> **Saved data entries**
######

(* ===== verification/Ftable.v ===== *)
(** The table of open files (src/p4/file.c) and the allocation of pipes (src/p4/pipe.c).

    [ftable.file] is a list of [NFILE] structures and a pointer to one is its index.  An inode pointer is an index into the inode cache, a pipe
    pointer the address of its page.  [fileread] and [filewrite] of File.v are applied to the structure with its pipe or
    inode fetched from there.  [ftable.lock] is taken and released inside each operation and is not part of the state. *)

From Stdlib Require Import ZArith Lia.
From stdpp Require Import base numbers list gmap fin_sets sets strings.
From S2P Require Import Prelude MemIface Bio Log Fs Pipe File Icache.
#[local] Open Scope Z_scope.

Definition NFILE : nat := 100.

Inductive ftype := FNone | FPipe (p : Z) | FInode (ip : nat).

Record tfile := TFile { t_type : ftype; t_ref : Z; t_readable : bool; t_writable : bool; t_off : Z }.
Abbreviation ftable := (list tfile).

Definition set_tref (n : Z) (f : tfile) : tfile := TFile (t_type f) n (t_readable f) (t_writable f) (t_off f).
Definition set_toff (o : Z) (f : tfile) : tfile := TFile (t_type f) (t_ref f) (t_readable f) (t_writable f) o.

(** [*f]. *)
Definition fderef (ft : ftable) (f : nat) : outcome tfile := match ft !! f with Some x => Ok x | None => Fault (Z.of_nat f) end.

(** The loop of [filealloc] from entry [k] on. *)
Fixpoint filealloc_scan (l : list tfile) (k : nat) : option nat :=
  match l with [] => None | f :: l' => if t_ref f =? 0 then Some k else filealloc_scan l' (S k) end.

Definition filealloc (ft : ftable) : option nat * ftable :=
  match filealloc_scan ft 0 with
  | Some k => (Some k, alter (set_tref 1) k ft)
  | None => (None, ft)
  end.

Definition filedup (ft : ftable) (k : nat) : outcome ftable :=
  f ← fderef ft k;
  if t_ref f <? 1 then Panic "filedup" else Ok (<[k := set_tref (t_ref f + 1) f]> ft).

(** What the calls on files share: the buffer cache, the log, the inode cache, the table, the pipes and the memory. *)
Record fsys (C M : Type) := FSys { fs_c : C; fs_g : log; fs_ic : icache; fs_ft : ftable; fs_pipes : gmap Z pipe; fs_mem : M }.
Arguments FSys {C M}.
Arguments fs_c {C M}.
Arguments fs_g {C M}.
Arguments fs_ic {C M}.
Arguments fs_ft {C M}.
Arguments fs_pipes {C M}.
Arguments fs_mem {C M}.

Section ftable.
Context {C M : Type} `{BufOps C} `{MemOps M} (sb : superblock).
Context (devsw_read : Z → option (C → log → inode → Z → outcome (Z * list Z * inode * C * log))).
Context (devsw_write : Z → option (C → log → inode → list Z → outcome (Z * inode * C * log))).
Abbreviation fsys := (fsys C M).

Definition set_disk (c : C) (g : log) (ic : icache) (s : fsys) : fsys := FSys c g ic (fs_ft s) (fs_pipes s) (fs_mem s).
Definition set_ft (ft : ftable) (s : fsys) : fsys := FSys (fs_c s) (fs_g s) (fs_ic s) ft (fs_pipes s) (fs_mem s).
Definition set_pipes (ps : gmap Z pipe) (mm : M) (s : fsys) : fsys := FSys (fs_c s) (fs_g s) (fs_ic s) (fs_ft s) ps mm.

(** [pipeclose] of the pipe at [p]. *)
Definition pipeclose_at (s : fsys) (p : Z) (writable : bool) : outcome fsys :=
  match fs_pipes s !! p with
  | None => Fault p
  | Some pi =>
      let '(pi', done) := pipeclose pi writable in
      if done then mm ← mkfree (fs_mem s) p; Ok (set_pipes (delete p (fs_pipes s)) mm s)
      else Ok (set_pipes (<[p := pi']> (fs_pipes s)) (fs_mem s) s)
  end.

(** [begin_op(); iput(ip); end_op();] *)
Definition iput_op (s : fsys) (k : nat) : outcome fsys :=
  match begin_op (fs_g s) with
  | None => Fault 0
  | Some g =>
      '(c, g, ic) ← iput sb (fs_c s) g (fs_ic s) k;
      '(c, g) ← end_op c g;
      Ok (set_disk c g ic s)
  end.

Definition fileclose (s : fsys) (k : nat) : outcome fsys :=
  f ← fderef (fs_ft s) k;
  if t_ref f <? 1 then Panic "fileclose"
  else
    let r := t_ref f - 1 in
    if 0 <? r then Ok (set_ft (<[k := set_tref r f]> (fs_ft s)) s)
    else
      let s := set_ft (<[k := TFile FNone 0 (t_readable f) (t_writable f) (t_off f)]> (fs_ft s)) s in
      match t_type f with
      | FPipe p => pipeclose_at s p (t_writable f)
      | FInode ip => iput_op s ip
      | FNone => Ok s
      end.

Definition filestat (s : fsys) (k : nat) : outcome (option stat * fsys) :=
  f ← fderef (fs_ft s) k;
  match t_type f with
  | FInode ip =>
      '(c, ic) ← ilock_at sb (fs_c s) (fs_ic s) ip;
      x ← deref ic ip;
      let st := stati x in
      ic ← iunlock_at ic ip;
      Ok (Some st, set_disk c (fs_g s) ic s)
  | _ => Ok (None, s)
  end.

(** A structure with the pipe or inode it points to, and back. *)
Definition load_file (s : fsys) (f : tfile) : outcome file :=
  match t_type f with
  | FNone => Ok (File FD_NONE (t_readable f) (t_writable f) (t_off f))
  | FPipe p => match fs_pipes s !! p with None => Fault p | Some pi => Ok (File (FD_PIPE pi) (t_readable f) (t_writable f) (t_off f)) end
  | FInode ip => x ← deref (fs_ic s) ip; Ok (File (FD_INODE x) (t_readable f) (t_writable f) (t_off f))
  end.

Definition store_file (c : C) (g : log) (s : fsys) (k : nat) (f : tfile) (x : file) : fsys :=
  FSys c g
    (match t_type f, f_type x with FInode ip, FD_INODE y => <[ip := y]> (fs_ic s) | _, _ => fs_ic s end)
    (<[k := set_toff (f_off x) f]> (fs_ft s))
    (match t_type f, f_type x with FPipe p, FD_PIPE y => <[p := y]> (fs_pipes s) | _, _ => fs_pipes s end)
    (fs_mem s).

Definition fileread_at (s : fsys) (k : nat) (n : Z) (killed : bool) : outcome (Z * list Z * fsys) :=
  f ← fderef (fs_ft s) k;
  x ← load_file s f;
  '(r, l, x, c, g) ← fileread sb devsw_read (fs_c s) (fs_g s) x n killed;
  Ok (r, l, store_file c g s k f x).

Definition filewrite_at (s : fsys) (k : nat) (src : list Z) (killed : bool) : outcome (Z * fsys) :=
  f ← fderef (fs_ft s) k;
  x ← load_file s f;
  '(r, x, c, g) ← filewrite sb devsw_write (fs_c s) (fs_g s) x src killed;
  Ok (r, store_file c g s k f x).

(** The read end and the write end of a new pipe; [d] is what the page holds. *)
Definition pipealloc (s : fsys) (d : list Z) : outcome (option (nat * nat) * fsys) :=
  let '(o0, ft) := filealloc (fs_ft s) in
  let s := set_ft ft s in
  match o0 with
  | None => Ok (None, s)
  | Some f0 =>
      let '(o1, ft) := filealloc (fs_ft s) in
      let s := set_ft ft s in
      match o1 with
      | None => s ← fileclose s f0; Ok (None, s)
      | Some f1 =>
          '(p, mm) ← mkalloc (fs_mem s);
          let s := set_pipes (fs_pipes s) mm s in
          if p =? 0 then s ← fileclose s f0; s ← fileclose s f1; Ok (None, s)
          else
            let ends w f := TFile (FPipe p) (t_ref f) (negb w) w (t_off f) in
            let ft := alter (ends true) f1 (alter (ends false) f0 (fs_ft s)) in
            Ok (Some (f0, f1), set_ft ft (set_pipes (<[p := pipe_new d]> (fs_pipes s)) (fs_mem s) s))
      end
  end.
End ftable.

######

> **Task statement**
A word-for-word transcription of all the data is needed.

> **Result**
(* ===== verification/Ftable.v ===== *)
(** The table of open files (src/p4/file.c) and the allocation of pipes (src/p4/pipe.c).

    [ftable.file] is a list of [NFILE] structures and a pointer to one is its index.  An inode pointer is an index into the inode cache, a pipe
    pointer the address of its page.  [fileread] and [filewrite] of File.v are applied to the structure with its pipe or
    inode fetched from there.  [ftable.lock] is taken and released inside each operation and is not part of the state. *)

From Stdlib Require Import ZArith Lia.
From stdpp Require Import base numbers list gmap fin_sets sets strings.
From S2P Require Import Prelude MemIface Bio Log Fs Pipe File Icache.
#[local] Open Scope Z_scope.

Definition NFILE : nat := 100.

Inductive ftype := FNone | FPipe (p : Z) | FInode (ip : nat).

Record tfile := TFile { t_type : ftype; t_ref : Z; t_readable : bool; t_writable : bool; t_off : Z }.
Abbreviation ftable := (list tfile).

Definition set_tref (n : Z) (f : tfile) : tfile := TFile (t_type f) n (t_readable f) (t_writable f) (t_off f).
Definition set_toff (o : Z) (f : tfile) : tfile := TFile (t_type f) (t_ref f) (t_readable f) (t_writable f) o.

(** [*f]. *)
Definition fderef (ft : ftable) (f : nat) : outcome tfile := match ft !! f with Some x => Ok x | None => Fault (Z.of_nat f) end.

(** The loop of [filealloc] from entry [k] on. *)
Fixpoint filealloc_scan (l : list tfile) (k : nat) : option nat :=
  match l with [] => None | f :: l' => if t_ref f =? 0 then Some k else filealloc_scan l' (S k) end.

Definition filealloc (ft : ftable) : option nat * ftable :=
  match filealloc_scan ft 0 with
  | Some k => (Some k, alter (set_tref 1) k ft)
  | None => (None, ft)
  end.

Definition filedup (ft : ftable) (k : nat) : outcome ftable :=
  f ← fderef ft k;
  if t_ref f <? 1 then Panic "filedup" else Ok (<[k := set_tref (t_ref f + 1) f]> ft).

(** What the calls on files share: the buffer cache, the log, the inode cache, the table, the pipes and the memory. *)
Record fsys (C M : Type) := FSys { fs_c : C; fs_g : log; fs_ic : icache; fs_ft : ftable; fs_pipes : gmap Z pipe; fs_mem : M }.
Arguments FSys {C M}.
Arguments fs_c {C M}.
Arguments fs_g {C M}.
Arguments fs_ic {C M}.
Arguments fs_ft {C M}.
Arguments fs_pipes {C M}.
Arguments fs_mem {C M}.

Section ftable.
Context {C M : Type} `{BufOps C} `{MemOps M} (sb : superblock).
Context (devsw_read : Z → option (C → log → inode → Z → outcome (Z * list Z * inode * C * log))).
Context (devsw_write : Z → option (C → log → inode → list Z → outcome (Z * inode * C * log))).
Abbreviation fsys := (fsys C M).

Definition set_disk (c : C) (g : log) (ic : icache) (s : fsys) : fsys := FSys c g ic (fs_ft s) (fs_pipes s) (fs_mem s).
Definition set_ft (ft : ftable) (s : fsys) : fsys := FSys (fs_c s) (fs_g s) (fs_ic s) ft (fs_pipes s) (fs_mem s).
Definition set_pipes (ps : gmap Z pipe) (mm : M) (s : fsys) : fsys := FSys (fs_c s) (fs_g s) (fs_ic s) (fs_ft s) ps mm.

(** [pipeclose] of the pipe at [p]. *)
Definition pipeclose_at (s : fsys) (p : Z) (writable : bool) : outcome fsys :=
  match fs_pipes s !! p with
  | None => Fault p
  | Some pi =>
      let '(pi', done) := pipeclose pi writable in
      if done then mm ← mkfree (fs_mem s) p; Ok (set_pipes (delete p (fs_pipes s)) mm s)
      else Ok (set_pipes (<[p := pi']> (fs_pipes s)) (fs_mem s) s)
  end.

(** [begin_op(); iput(ip); end_op();] *)
Definition iput_op (s : fsys) (k : nat) : outcome fsys :=
  match begin_op (fs_g s) with
  | None => Fault 0
  | Some g =>
      '(c, g, ic) ← iput sb (fs_c s) g (fs_ic s) k;
      '(c, g) ← end_op c g;
      Ok (set_disk c g ic s)
  end.

Definition fileclose (s : fsys) (k : nat) : outcome fsys :=
  f ← fderef (fs_ft s) k;
  if t_ref f <? 1 then Panic "fileclose"
  else
    let r := t_ref f - 1 in
    if 0 <? r then Ok (set_ft (<[k := set_tref r f]> (fs_ft s)) s)
    else
      let s := set_ft (<[k := TFile FNone 0 (t_readable f) (t_writable f) (t_off f)]> (fs_ft s)) s in
      match t_type f with
      | FPipe p => pipeclose_at s p (t_writable f)
      | FInode ip => iput_op s ip
      | FNone => Ok s
      end.

Definition filestat (s : fsys) (k : nat) : outcome (option stat * fsys) :=
  f ← fderef (fs_ft s) k;
  match t_type f with
  | FInode ip =>
      '(c, ic) ← ilock_at sb (fs_c s) (fs_ic s) ip;
      x ← deref ic ip;
      let st := stati x in
      ic ← iunlock_at ic ip;
      Ok (Some st, set_disk c (fs_g s) ic s)
  | _ => Ok (None, s)
  end.

(** A structure with the pipe or inode it points to, and back. *)
Definition load_file (s : fsys) (f : tfile) : outcome file :=
  match t_type f with
  | FNone => Ok (File FD_NONE (t_readable f) (t_writable f) (t_off f))
  | FPipe p => match fs_pipes s !! p with None => Fault p | Some pi => Ok (File (FD_PIPE pi) (t_readable f) (t_writable f) (t_off f)) end
  | FInode ip => x ← deref (fs_ic s) ip; Ok (File (FD_INODE x) (t_readable f) (t_writable f) (t_off f))
  end.

Definition store_file (c : C) (g : log) (s : fsys) (k : nat) (f : tfile) (x : file) : fsys :=
  FSys c g
    (match t_type f, f_type x with FInode ip, FD_INODE y => <[ip := y]> (fs_ic s) | _, _ => fs_ic s end)
    (<[k := set_toff (f_off x) f]> (fs_ft s))
    (match t_type f, f_type x with FPipe p, FD_PIPE y => <[p := y]> (fs_pipes s) | _, _ => fs_pipes s end)
    (fs_mem s).

Definition fileread_at (s : fsys) (k : nat) (n : Z) (killed : bool) : outcome (Z * list Z * fsys) :=
  f ← fderef (fs_ft s) k;
  x ← load_file s f;
  '(r, l, x, c, g) ← fileread sb devsw_read (fs_c s) (fs_g s) x n killed;
  Ok (r, l, store_file c g s k f x).

Definition filewrite_at (s : fsys) (k : nat) (src : list Z) (killed : bool) : outcome (Z * fsys) :=
  f ← fderef (fs_ft s) k;
  x ← load_file s f;
  '(r, x, c, g) ← filewrite sb devsw_write (fs_c s) (fs_g s) x src killed;
  Ok (r, store_file c g s k f x).

(** The read end and the write end of a new pipe; [d] is what the page holds. *)
Definition pipealloc (s : fsys) (d : list Z) : outcome (option (nat * nat) * fsys) :=
  let '(o0, ft) := filealloc (fs_ft s) in
  let s := set_ft ft s in
  match o0 with
  | None => Ok (None, s)
  | Some f0 =>
      let '(o1, ft) := filealloc (fs_ft s) in
      let s := set_ft ft s in
      match o1 with
      | None => s ← fileclose s f0; Ok (None, s)
      | Some f1 =>
          '(p, mm) ← mkalloc (fs_mem s);
          let s := set_pipes (fs_pipes s) mm s in
          if p =? 0 then s ← fileclose s f0; s ← fileclose s f1; Ok (None, s)
          else
            let ends w f := TFile (FPipe p) (t_ref f) (negb w) w (t_off f) in
            let ft := alter (ends true) f1 (alter (ends false) f0 (fs_ft s)) in
            Ok (Some (f0, f1), set_ft ft (set_pipes (<[p := pipe_new d]> (fs_pipes s)) (fs_mem s) s))
      end
  end.
End ftable.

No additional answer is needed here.